This is the code for the MPNN used in the article

In [3]:
import torch
import torch.nn as nn
from dgl.nn.pytorch import Set2Set
from dgllife.model.gnn import MPNNGNN


class MPNN_readout(nn.Module):

    def __init__(self,
                 node_in_feats,
                 edge_in_feats,
                 node_out_feats=64,
                 edge_hidden_feats=128,
                 n_tasks=1,
                 num_step_message_passing=6,
                 num_step_set2set=6,
                 dropout=0,
                 num_layer_set2set=3, descriptor_feats=0):
        super(MPNN_readout, self).__init__()

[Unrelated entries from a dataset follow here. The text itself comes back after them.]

(* ===== verification/Isolation.v ===== *)
(** Tenant isolation of the by-id bucket operations.

    [loadBucket] of guard.go is the choke point the by-id operations pass
    before they touch a backend or a table.  [BucketOp] lists the operations of the
    services that take the id of a bucket and pass it; the theorems say that none of
    them can see or change a bucket of another project.

    Not in the list are the calls that do not pass [loadBucket] with the id:
    [ListTrash] and [Snippets], which read a foreign bucket's rows (ObjectProofs.v and
    ReportProofs.v), [DeleteWebhook], which deletes by the webhook's own id within the
    organization, and [CreateAccessKey], which has created the key before it refuses a
    grant on a foreign bucket.  The destination of a replication is loaded after the
    source, whose provider may have been cached by then; it is refused too. *)
From S2P Require Import Prelude GoStrings Storage S3core MemStore S3Laws Database Repository Service Frames Example Buckets Objects Tenants Migrations Webhooks Replications.
#[local] Open Scope string_scope.

(** * The by-id operations *)

Inductive BucketOp :=
  | OpGetBucket | OpDeleteBucket | OpSetQuota (q : QuotaDTO)
  | OpSetVisibility (public : bool) (index errorDoc : str)
  | OpListObjects (prefix delimiter cursor : str) (maxKeys : Z)
  | OpDeleteObjects (keys : list str) (permanent : bool)
  | OpHeadObject (key : str) | OpCopyObject (src dst : str) | OpMoveObject (src dst : str)
  | OpPutObject (key body : str) (size : Z) (contentType ssec : str)
  | OpGetObject (key ssec : str)
  | OpPresign (key method contentType : str) (expires : Z)
  | OpRestoreObject (trashID : str) | OpPurgeObject (trashID : str)
  | OpGetCORS | OpSetCORS (rules : list CORSRule) | OpDeleteCORS
  | OpGetLifecycle | OpSetLifecycle (rules : list LifecycleRule) | OpDeleteLifecycle
  | OpGetVersioning | OpSetVersioning (enabled : bool) | OpListVersions (prefix : str)
  | OpDeleteVersion (key versionID : str) | OpRestoreVersion (key versionID : str)
  | OpGrantKey (keyID garageKeyID : str) (read write owner : bool)
  | OpGrantBucket (keyID : str) (read write owner : bool)
  | OpRevokeKey (keyID : str)
  | OpListWebhooks | OpCreateWebhook (url : str) (events : list str) (secret : str)
  | OpListReplications | OpStartReplication (dst : str)
  | OpStartMigration (endpoint region bucket accessKey secretKey : str).

Definition discard {S E A} (m : M S E A) : M S E unit := let! _ := m in ret tt.

Section Ops.
Context {ENV : Env} {B : Type} `{!S3Service B} (s : Services B).

Definition run_op (ctx : Ctx) (id : str) (op : BucketOp) : M (World B) Error unit :=
  match op with
  | OpGetBucket => discard (Buckets.GetBucket s ctx id)
  | OpDeleteBucket => Buckets.DeleteBucket s ctx id
  | OpSetQuota q => discard (Buckets.SetQuota s ctx id q)
  | OpSetVisibility p i e => discard (Buckets.SetVisibility s ctx id p i e)
  | OpListObjects p d c m => discard (Objects.ListObjects s ctx id p d c m)
  | OpDeleteObjects ks p => Objects.DeleteObjects s ctx id ks p
  | OpHeadObject k => discard (Objects.HeadObject s ctx id k)
  | OpCopyObject a b => Objects.CopyObject s ctx id a b
  | OpMoveObject a b => Objects.MoveObject s ctx id a b
  | OpPutObject k b n ct se => Objects.PutObjectStream s ctx id k b n ct se
  | OpGetObject k se => discard (Objects.GetObjectStream s ctx id k se)
  | OpPresign k m ct e => discard (Objects.PresignObject s ctx id k m ct e)
  | OpRestoreObject t => Objects.RestoreObject s ctx id t
  | OpPurgeObject t => Objects.PurgeObject s ctx id t
  | OpGetCORS => discard (Objects.GetBucketCORS s ctx id)
  | OpSetCORS rs => Objects.SetBucketCORS s ctx id rs
  | OpDeleteCORS => Objects.DeleteBucketCORS s ctx id
  | OpGetLifecycle => discard (Objects.GetBucketLifecycle s ctx id)
  | OpSetLifecycle rs => Objects.SetBucketLifecycle s ctx id rs
  | OpDeleteLifecycle => Objects.DeleteBucketLifecycle s ctx id
  | OpGetVersioning => discard (Objects.GetBucketVersioning s ctx id)
  | OpSetVersioning b => Objects.SetBucketVersioning s ctx id b
  | OpListVersions p => discard (Objects.ListObjectVersions s ctx id p)
  | OpDeleteVersion k v => Objects.DeleteObjectVersion s ctx id k v
  | OpRestoreVersion k v => Objects.RestoreObjectVersion s ctx id k v
  | OpGrantKey k g r w o => Buckets.grant s ctx k g (Buckets.mkGrantInput id r w o)
  | OpGrantBucket k r w o => Buckets.GrantBucket s ctx k (Buckets.mkGrantInput id r w o)
  | OpRevokeKey k => Buckets.RevokeBucket s ctx k id
  | OpListWebhooks => discard (Webhooks.ListWebhooks s ctx id)
  | OpCreateWebhook u es se => discard (Webhooks.CreateWebhook s ctx id u es se)
  | OpListReplications => discard (Replications.ListReplications s ctx id)
  | OpStartReplication dst => discard (Replications.StartReplication s ctx id dst)
  | OpStartMigration e r b a k => discard (Migrations.StartMigration s ctx
      (Migrations.mkMigrationInput e r b a k id))
  end.

(** The id names no live bucket of the caller's project: it is another tenant's
    bucket, or there is none. *)
Definition foreign (ctx : Ctx) (id : str) (d : DB) : Prop :=
  match Store.bucket_row id d with
  | Some b => b_ProjectID b <> tc_ProjectID (tenant s ctx)
  | None => True
  end.

(** From a foreign id, [m] fails and leaves no trace. *)
Definition Refused (ctx : Ctx) (id : str) {A} (m : M (World B) Error A) : Prop :=
  forall w r w', foreign ctx id (w_db w) -> m w = (r, w') ->
    quiet w w' /\ exists e, r = inl e.

(** Nothing but the statement counter and the cache of providers differs. *)
Definition calm : World B -> World B -> Prop :=
  same (fun w => (tables (w_db w), w_be w, w_rand w, w_fx w)).
#[export] Instance calm_preorder : PreOrder calm.
Proof. apply same_preorder. Qed.
Lemma quiet_calm w w' : quiet w w' -> calm w w'.
Proof. intros H. exact (f_equal (fun '(t, b, _, r, e) => (t, b, r, e)) H). Qed.
Lemma calm_bucketProvider ctx id : Guar calm (bucketProvider s ctx id).
Proof.
  unfold bucketProvider, providerForBucket, providerFor, Registry.Provider. guar.
  - intros w r w' H. by eapply quiet_calm, quiet_loadBucket.
  - intros w r w' H. eapply quiet_calm, (quiet_db (Store.GetClusterByID _)); [|exact H].
    unfold Store.GetClusterByID. guar; apply reads_query_row.
  - intros w r w' H. unfold modify in H. by simplify_eq.
Qed.

Lemma foreign_quiet ctx id (w w' : World B) :
  quiet w w' -> foreign ctx id (w_db w) -> foreign ctx id (w_db w').
Proof.
  intros H. unfold foreign. by rewrite (bucket_row_tables id _ _ (quiet_tables _ _ H)).
Qed.

Lemma refused_first ctx id {A A'} (m : M (World B) Error A) (k : A -> M (World B) Error A') :
  Refused ctx id m -> Refused ctx id (bind m k).
Proof.
  intros Hm w r w' Hf Hr. rewrite bind_run in Hr.
  destruct (m w) as [[e|a] w1] eqn:E; destruct (Hm _ _ _ Hf E) as [Hq [e' He]]; simplify_eq.
  eauto.
Qed.
Lemma refused_later ctx id {A A'} (m : M (World B) Error A) (k : A -> M (World B) Error A') :
  Guar quiet m -> (forall a, Refused ctx id (k a)) -> Refused ctx id (bind m k).
Proof.
  intros Hm Hk w r w' Hf Hr. rewrite bind_run in Hr.
  destruct (m w) as [[e|a] w1] eqn:E; simplify_eq.
  - split; [by eapply Hm|eauto].
  - destruct (Hk a w1 r w') as [Hq He]; [by eapply foreign_quiet; [eapply Hm|]|done|].
    split; [|done]. etrans; [by eapply Hm|done].
Qed.

Lemma refused_discard ctx id {A} (m : M (World B) Error A) :
  Refused ctx id (discard m) -> Refused ctx id m.
Proof.
  intros Hm w r w' Hf Hr. unfold Refused, discard in Hm. specialize (Hm w).
  rewrite bind_run, Hr in Hm. destruct r as [e|a]; [by destruct (Hm _ _ Hf eq_refl) as [? _]; eauto|].
  by destruct (Hm _ _ Hf eq_refl) as [_ [e [=]]].
Qed.
Lemma refused_loadBucket ctx id : Refused ctx id (loadBucket s ctx id).
Proof.
  intros w r w' Hf Hr. split; [by eapply quiet_loadBucket|].
  destruct r as [e|b]; [eauto|exfalso]. unfold loadBucket in Hr. run_simpl.
  apply db_inv in H as (d & Hq & ->). apply query_row_inr in Hq as [-> Hb].
  change (Store.bucket_row id (w_db w) = Some b) in Hb.
  unfold foreign in Hf. rewrite Hb in Hf. apply eqb_false_str in Hf. by rewrite Hf in H0.
Qed.
Lemma refused_bucketProvider ctx id : Refused ctx id (bucketProvider s ctx id).
Proof. apply refused_first, refused_loadBucket. Qed.
Lemma refused_resolveAlias ctx id : Refused ctx id (Objects.resolveAlias s ctx id).
Proof. apply refused_first, refused_loadBucket. Qed.
End Ops.

(** Walks down an operation to the point where it loads the bucket. *)
Ltac refused :=
  unfold discard;
  repeat first
    [ apply refused_loadBucket | apply refused_bucketProvider | apply refused_resolveAlias
    | apply refused_later; [apply quiet_authorize|intros ?]
    | apply refused_later; [apply quiet_loadKey|intros ?]
    | apply refused_later;
        [solve [unfold Store.GetTrash; quiet; apply quiet_quotaGuard]|intros ?]
    | apply refused_first ].

Section Claims.
Context {ENV : Env} {B : Type} `{!S3Service B} (s : Services B).

Lemma run_op_refused ctx id op : Refused s ctx id (run_op s ctx id op).
Proof.
  destruct op; cbn [run_op];
    unfold Buckets.GetBucket, Buckets.DeleteBucket, Buckets.SetQuota, Buckets.SetVisibility,
      Buckets.GrantBucket, Buckets.grant, Buckets.RevokeBucket, Objects.ListObjects, Objects.DeleteObjects,
      Objects.HeadObject, Objects.CopyObject, Objects.MoveObject, Objects.PutObjectStream,
      Objects.GetObjectStream, Objects.PresignObject, Objects.RestoreObject,
      Objects.PurgeObject, Objects.GetBucketCORS, Objects.SetBucketCORS,
      Objects.DeleteBucketCORS, Objects.GetBucketLifecycle, Objects.SetBucketLifecycle,
      Objects.DeleteBucketLifecycle, Objects.GetBucketVersioning,
      Objects.SetBucketVersioning, Objects.ListObjectVersions, Objects.DeleteObjectVersion,
      Objects.RestoreObjectVersion, Webhooks.ListWebhooks, Webhooks.CreateWebhook,
      Replications.ListReplications, Replications.StartReplication, Migrations.StartMigration,
      Tenants.scimTokenActor; refused.
Qed.

Lemma foreign_destination_refused ctx src id w r w' :
  foreign s ctx id (w_db w) -> Replications.StartReplication s ctx src id w = (r, w') ->
  calm w w' /\ exists e, r = inl e.
Proof.
  unfold Replications.StartReplication. intros Hf H. rewrite bind_run in H.
  destruct (authorize _ _ _ _ w) as [[e|[]] w1] eqn:E1; [injection H as <- <-|];
    apply (quiet_authorize s) in E1 as Hq1; [split; [by apply quiet_calm|eauto]|].
  rewrite bind_run in H. destruct (_ || _); cbn in H;
    [injection H as <- <-; split; [by apply quiet_calm|eauto]|].
  rewrite bind_run in H. destruct (bucketProvider s ctx src w1) as [[e|bp] w2] eqn:E2;
    pose proof (calm_bucketProvider s ctx src _ _ _ E2) as Hq2;
    apply quiet_calm in Hq1; [injection H as <- <-; split; [by etrans|eauto]|].
  assert (foreign s ctx id (w_db w2)) as Hf2.
  { unfold foreign in *. erewrite <-(bucket_row_tables id (w_db w)); [done|].
    unfold calm, same in *. apply (f_equal (fun '(t, _, _, _) => t)) in Hq1, Hq2. congruence. }
  apply (refused_first s ctx id _ _ (refused_bucketProvider s ctx id)) in H as [Hq3 He]; [|done].
  split; [|done]. etrans; [done|]. etrans; [done|]. by apply quiet_calm.
Qed.

(** C1: tenant isolation.  For every backend, every authorizer and every pattern
    of database failures, each of the operations of [BucketOp] (reading, changing and
    deleting a bucket, its objects, versions, trash items, CORS and lifecycle rules,
    granting and revoking keys, listing and creating webhooks, listing and starting
    replications from it, starting a migration into it) fails when its bucket id is not
    a live bucket of the caller's project, and it changes nothing: no table, no backend,
    no cache, and no event leaves the process.  So does a replication into such a
    bucket, except that the provider of its source may have been cached.  The calls
    that do not check the id are named at the top of this file. *)
Theorem foreign_bucket_untouched ctx id (w : World B)
    (Hforeign : foreign s ctx id (w_db w)) :
  (forall op r w', run_op s ctx id op w = (r, w') -> quiet w w' /\ exists e, r = inl e) /\
  (forall src r w', Replications.StartReplication s ctx src id w = (r, w') ->
     calm w w' /\ exists e, r = inl e).
Proof.
  split; [intros op r w' H; by eapply run_op_refused|].
  intros src r w' H. by eapply foreign_destination_refused.
Qed.

(** C38: no existence leak.  When the database answers, reading a foreign bucket
    gives the very same answer as reading an id that does not exist. *)
Theorem foreign_bucket_hidden ctx id (w : World B)
    (Hok : env_fault (db_tick (w_db w)) = None)
    (Hforeign : foreign s ctx id (w_db w)) :
  Buckets.GetBucket s ctx id w =
  (inl notFoundErr, set_w_db (set_db_tick (S (db_tick (w_db w))) (w_db w)) w).
Proof.
  unfold Buckets.GetBucket, loadBucket, bind, mapErr, db, zoom, Store.GetBucket, query_row, stmt.
  rewrite Hok. unfold foreign in Hforeign.
  change (Store.bucket_row id (set_db_tick (S (db_tick (w_db w))) (w_db w)))
    with (Store.bucket_row id (w_db w)).
  destruct (Store.bucket_row id (w_db w)) as [b|]; cbn; [|done].
  apply eqb_false_str in Hforeign. by rewrite Hforeign.
Qed.

End Claims.

(** ** Worked examples: alice of org o1 and bucket b2 of org o2 *)

#[local] Instance isolation_s3 : S3Service MemB := mem_endpoint (fun _ => false).

Lemma foreign_bucket_untouched_witness :
  exists r w', @run_op ex_env _ _ ex_services ctx_alice "b2" OpDeleteBucket ex_world = (r, w') /\
    quiet ex_world w' /\ exists e, r = inl e.
Proof.
  eexists _, _. split; [apply surjective_pairing|].
  refine (proj1 (foreign_bucket_untouched (ENV := ex_env) ex_services ctx_alice "b2" ex_world _)
            OpDeleteBucket _ _ (surjective_pairing _)).
  vm_compute. discriminate.
Defined.

Lemma foreign_bucket_hidden_witness :
  @Buckets.GetBucket ex_env _ ex_services ctx_alice "b2" ex_world =
  (inl notFoundErr, set_w_db (set_db_tick 1 ex_db) ex_world).
Proof.
  refine (foreign_bucket_hidden (ENV := ex_env) ex_services ctx_alice "b2" ex_world eq_refl _).
  vm_compute. discriminate.
Defined.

        self.gnn = MPNNGNN(node_in_feats=node_in_feats,
                           node_out_feats=node_out_feats,
                           edge_in_feats=edge_in_feats,
                           edge_hidden_feats=edge_hidden_feats,
                           num_step_message_passing=num_step_message_passing)
        self.readout = Set2Set(input_dim=node_out_feats,
                               n_iters=num_step_set2set,
                               n_layers=num_layer_set2set)
        self.predict = nn.Sequential(
            nn.Dropout(p=dropout),
            nn.Linear(2 * node_out_feats + descriptor_feats, node_out_feats),
            nn.ReLU(),
            nn.BatchNorm1d(node_out_feats),
            nn.Linear(node_out_feats, n_tasks)
        )

    def forward(self, g, node_feats, edge_feats, concat_feats=None):
        node_feats = self.gnn(g, node_feats, edge_feats)
        graph_feats = self.readout(g, node_feats)
        if concat_feats != None:
            final_feats = torch.cat((graph_feats, concat_feats), dim=1)
        else:
            final_feats = graph_feats
        return self.predict(final_feats)

DGL backend not selected or invalid.  Assuming PyTorch for now.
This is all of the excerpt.